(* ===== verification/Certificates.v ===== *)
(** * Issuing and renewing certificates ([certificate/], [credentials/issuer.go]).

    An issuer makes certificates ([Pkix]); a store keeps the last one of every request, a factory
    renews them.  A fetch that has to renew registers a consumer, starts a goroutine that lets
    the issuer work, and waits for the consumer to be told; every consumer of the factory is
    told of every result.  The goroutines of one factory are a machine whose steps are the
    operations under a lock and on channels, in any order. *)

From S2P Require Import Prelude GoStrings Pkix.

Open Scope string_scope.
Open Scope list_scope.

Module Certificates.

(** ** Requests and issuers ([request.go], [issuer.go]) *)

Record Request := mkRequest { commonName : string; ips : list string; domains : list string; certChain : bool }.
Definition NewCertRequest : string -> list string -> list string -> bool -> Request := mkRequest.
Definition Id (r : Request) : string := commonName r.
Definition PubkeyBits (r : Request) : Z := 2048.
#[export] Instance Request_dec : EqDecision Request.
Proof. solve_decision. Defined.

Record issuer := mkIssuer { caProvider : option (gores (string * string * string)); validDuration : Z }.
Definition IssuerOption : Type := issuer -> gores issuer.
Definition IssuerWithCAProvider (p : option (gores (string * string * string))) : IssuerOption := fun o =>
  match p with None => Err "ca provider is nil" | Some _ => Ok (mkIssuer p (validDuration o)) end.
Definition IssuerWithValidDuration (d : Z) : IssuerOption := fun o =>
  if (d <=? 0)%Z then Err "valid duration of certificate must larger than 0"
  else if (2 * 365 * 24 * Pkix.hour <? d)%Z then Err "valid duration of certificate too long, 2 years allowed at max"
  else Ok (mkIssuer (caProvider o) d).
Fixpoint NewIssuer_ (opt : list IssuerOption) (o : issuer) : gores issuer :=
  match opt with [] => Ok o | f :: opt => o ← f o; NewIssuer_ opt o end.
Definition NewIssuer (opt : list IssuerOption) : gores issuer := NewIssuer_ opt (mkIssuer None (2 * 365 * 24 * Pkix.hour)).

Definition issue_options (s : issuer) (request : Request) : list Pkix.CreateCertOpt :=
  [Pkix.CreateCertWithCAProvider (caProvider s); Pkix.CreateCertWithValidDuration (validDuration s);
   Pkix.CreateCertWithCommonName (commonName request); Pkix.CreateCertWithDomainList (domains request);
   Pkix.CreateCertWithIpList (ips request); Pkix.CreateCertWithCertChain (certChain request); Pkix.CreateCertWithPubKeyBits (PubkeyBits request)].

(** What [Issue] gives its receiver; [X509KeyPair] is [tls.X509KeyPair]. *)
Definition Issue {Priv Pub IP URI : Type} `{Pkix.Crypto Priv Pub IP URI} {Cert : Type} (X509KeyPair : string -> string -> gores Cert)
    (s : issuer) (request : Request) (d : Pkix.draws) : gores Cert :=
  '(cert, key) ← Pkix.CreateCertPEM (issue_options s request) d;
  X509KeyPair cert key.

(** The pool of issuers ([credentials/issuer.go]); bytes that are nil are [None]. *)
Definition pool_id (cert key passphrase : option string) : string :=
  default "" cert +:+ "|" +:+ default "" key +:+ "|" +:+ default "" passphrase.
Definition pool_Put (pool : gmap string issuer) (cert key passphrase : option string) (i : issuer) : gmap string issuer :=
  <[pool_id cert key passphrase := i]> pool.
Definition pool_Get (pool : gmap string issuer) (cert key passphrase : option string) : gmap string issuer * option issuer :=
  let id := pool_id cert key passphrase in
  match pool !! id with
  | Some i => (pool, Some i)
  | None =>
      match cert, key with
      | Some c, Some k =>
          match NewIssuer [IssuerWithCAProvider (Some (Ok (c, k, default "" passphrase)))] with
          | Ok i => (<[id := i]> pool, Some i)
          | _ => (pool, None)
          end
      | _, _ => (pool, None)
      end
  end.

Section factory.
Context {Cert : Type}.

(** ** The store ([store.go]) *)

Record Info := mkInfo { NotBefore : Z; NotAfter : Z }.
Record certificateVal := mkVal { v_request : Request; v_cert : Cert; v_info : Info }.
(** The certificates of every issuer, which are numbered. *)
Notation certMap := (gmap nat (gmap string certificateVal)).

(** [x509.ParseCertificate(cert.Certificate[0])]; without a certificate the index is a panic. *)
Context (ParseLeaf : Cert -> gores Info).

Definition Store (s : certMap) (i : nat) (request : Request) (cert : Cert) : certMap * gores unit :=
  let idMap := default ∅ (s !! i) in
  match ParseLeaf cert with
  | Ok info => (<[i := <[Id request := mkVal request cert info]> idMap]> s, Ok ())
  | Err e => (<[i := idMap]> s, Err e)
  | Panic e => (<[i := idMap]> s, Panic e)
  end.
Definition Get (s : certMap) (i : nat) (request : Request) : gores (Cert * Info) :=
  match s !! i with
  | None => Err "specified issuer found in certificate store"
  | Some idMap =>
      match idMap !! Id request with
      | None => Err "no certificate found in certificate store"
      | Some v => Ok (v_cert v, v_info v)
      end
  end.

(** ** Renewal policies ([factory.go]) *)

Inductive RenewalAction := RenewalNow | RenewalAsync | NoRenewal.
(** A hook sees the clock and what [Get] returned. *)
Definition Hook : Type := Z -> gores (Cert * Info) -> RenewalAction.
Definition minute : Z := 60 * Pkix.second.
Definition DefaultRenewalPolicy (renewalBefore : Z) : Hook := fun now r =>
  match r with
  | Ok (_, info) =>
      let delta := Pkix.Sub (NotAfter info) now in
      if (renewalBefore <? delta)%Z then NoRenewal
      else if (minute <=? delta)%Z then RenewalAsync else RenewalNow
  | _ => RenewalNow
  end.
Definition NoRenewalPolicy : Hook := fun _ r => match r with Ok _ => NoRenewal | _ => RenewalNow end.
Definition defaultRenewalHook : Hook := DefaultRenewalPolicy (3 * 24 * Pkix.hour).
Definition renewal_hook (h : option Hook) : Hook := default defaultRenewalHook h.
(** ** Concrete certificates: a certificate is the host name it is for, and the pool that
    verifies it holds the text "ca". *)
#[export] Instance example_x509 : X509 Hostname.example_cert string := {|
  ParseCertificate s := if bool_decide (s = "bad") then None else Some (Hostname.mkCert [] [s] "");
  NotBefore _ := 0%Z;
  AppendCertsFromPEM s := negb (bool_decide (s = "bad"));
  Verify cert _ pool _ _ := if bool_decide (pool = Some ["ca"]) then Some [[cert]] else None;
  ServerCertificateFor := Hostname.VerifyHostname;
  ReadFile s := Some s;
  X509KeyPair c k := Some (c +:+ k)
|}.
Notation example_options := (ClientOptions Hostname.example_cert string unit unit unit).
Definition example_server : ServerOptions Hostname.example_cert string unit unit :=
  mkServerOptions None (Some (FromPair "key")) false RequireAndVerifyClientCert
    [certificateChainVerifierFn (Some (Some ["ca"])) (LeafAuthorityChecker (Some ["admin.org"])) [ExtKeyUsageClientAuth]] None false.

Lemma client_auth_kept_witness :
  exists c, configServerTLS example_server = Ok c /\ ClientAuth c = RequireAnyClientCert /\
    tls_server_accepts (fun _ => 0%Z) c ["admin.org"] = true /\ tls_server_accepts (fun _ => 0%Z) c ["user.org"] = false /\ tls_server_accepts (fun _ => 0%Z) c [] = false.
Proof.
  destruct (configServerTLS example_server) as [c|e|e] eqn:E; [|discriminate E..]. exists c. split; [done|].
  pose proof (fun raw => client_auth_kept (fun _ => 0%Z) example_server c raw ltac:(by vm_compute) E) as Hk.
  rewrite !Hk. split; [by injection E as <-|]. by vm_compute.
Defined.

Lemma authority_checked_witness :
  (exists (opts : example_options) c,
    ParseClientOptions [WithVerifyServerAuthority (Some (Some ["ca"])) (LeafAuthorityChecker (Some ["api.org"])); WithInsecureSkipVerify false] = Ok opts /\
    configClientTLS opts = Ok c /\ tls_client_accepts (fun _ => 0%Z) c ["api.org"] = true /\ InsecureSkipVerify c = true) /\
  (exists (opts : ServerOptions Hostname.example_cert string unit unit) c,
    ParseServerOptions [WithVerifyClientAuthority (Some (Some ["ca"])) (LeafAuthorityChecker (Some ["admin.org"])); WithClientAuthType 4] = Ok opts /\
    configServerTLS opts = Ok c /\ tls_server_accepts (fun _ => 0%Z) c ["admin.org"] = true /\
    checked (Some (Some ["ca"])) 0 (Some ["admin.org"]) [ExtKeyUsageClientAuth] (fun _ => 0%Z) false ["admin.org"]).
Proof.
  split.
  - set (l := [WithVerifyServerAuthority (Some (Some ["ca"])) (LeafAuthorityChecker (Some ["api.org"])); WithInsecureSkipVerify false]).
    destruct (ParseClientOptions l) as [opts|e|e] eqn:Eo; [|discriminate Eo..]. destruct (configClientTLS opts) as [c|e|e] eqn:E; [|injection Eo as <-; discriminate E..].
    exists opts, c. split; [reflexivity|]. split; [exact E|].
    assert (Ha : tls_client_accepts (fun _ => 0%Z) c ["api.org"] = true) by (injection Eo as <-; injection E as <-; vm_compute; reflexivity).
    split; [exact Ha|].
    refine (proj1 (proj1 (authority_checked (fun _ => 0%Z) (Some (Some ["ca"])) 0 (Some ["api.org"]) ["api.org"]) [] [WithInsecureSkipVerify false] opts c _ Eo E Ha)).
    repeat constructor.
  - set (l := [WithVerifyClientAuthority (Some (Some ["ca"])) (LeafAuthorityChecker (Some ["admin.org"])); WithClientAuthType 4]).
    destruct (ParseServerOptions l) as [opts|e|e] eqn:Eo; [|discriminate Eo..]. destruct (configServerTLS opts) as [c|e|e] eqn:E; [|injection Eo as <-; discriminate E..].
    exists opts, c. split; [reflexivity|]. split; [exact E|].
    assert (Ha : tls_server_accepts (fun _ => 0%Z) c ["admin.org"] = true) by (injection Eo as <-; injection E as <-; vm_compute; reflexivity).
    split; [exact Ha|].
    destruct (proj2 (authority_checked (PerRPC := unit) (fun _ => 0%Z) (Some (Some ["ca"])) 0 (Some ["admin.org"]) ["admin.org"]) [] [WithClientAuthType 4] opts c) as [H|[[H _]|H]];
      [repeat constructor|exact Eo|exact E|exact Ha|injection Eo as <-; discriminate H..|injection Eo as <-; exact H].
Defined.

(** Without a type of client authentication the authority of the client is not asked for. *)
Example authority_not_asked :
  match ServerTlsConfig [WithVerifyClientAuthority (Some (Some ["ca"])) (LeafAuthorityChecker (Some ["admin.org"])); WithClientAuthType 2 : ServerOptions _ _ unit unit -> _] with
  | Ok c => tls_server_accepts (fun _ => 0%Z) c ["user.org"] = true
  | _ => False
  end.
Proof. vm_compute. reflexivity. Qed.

_Brief_: Set down, exactly as they stand above, the lines starting with the line with "let idMap := default ∅ (s !! i) in" and going on through the line with "Definition NoRenewalPolicy : Hook", and no others.

_Written solution_:
  let idMap := default ∅ (s !! i) in
  match ParseLeaf cert with
  | Ok info => (<[i := <[Id request := mkVal request cert info]> idMap]> s, Ok ())
  | Err e => (<[i := idMap]> s, Err e)
  | Panic e => (<[i := idMap]> s, Panic e)
  end.
Definition Get (s : certMap) (i : nat) (request : Request) : gores (Cert * Info) :=
  match s !! i with
  | None => Err "specified issuer found in certificate store"
  | Some idMap =>
      match idMap !! Id request with
      | None => Err "no certificate found in certificate store"
      | Some v => Ok (v_cert v, v_info v)
      end
  end.

(** ** Renewal policies ([factory.go]) *)

Inductive RenewalAction := RenewalNow | RenewalAsync | NoRenewal.
(** A hook sees the clock and what [Get] returned. *)
Definition Hook : Type := Z -> gores (Cert * Info) -> RenewalAction.
Definition minute : Z := 60 * Pkix.second.
Definition DefaultRenewalPolicy (renewalBefore : Z) : Hook := fun now r =>
  match r with
  | Ok (_, info) =>
      let delta := Pkix.Sub (NotAfter info) now in
      if (renewalBefore <? delta)%Z then NoRenewal
      else if (minute <=? delta)%Z then RenewalAsync else RenewalNow
  | _ => RenewalNow
  end.
Definition NoRenewalPolicy : Hook := fun _ r => match r with Ok _ => NoRenewal | _ => RenewalNow end.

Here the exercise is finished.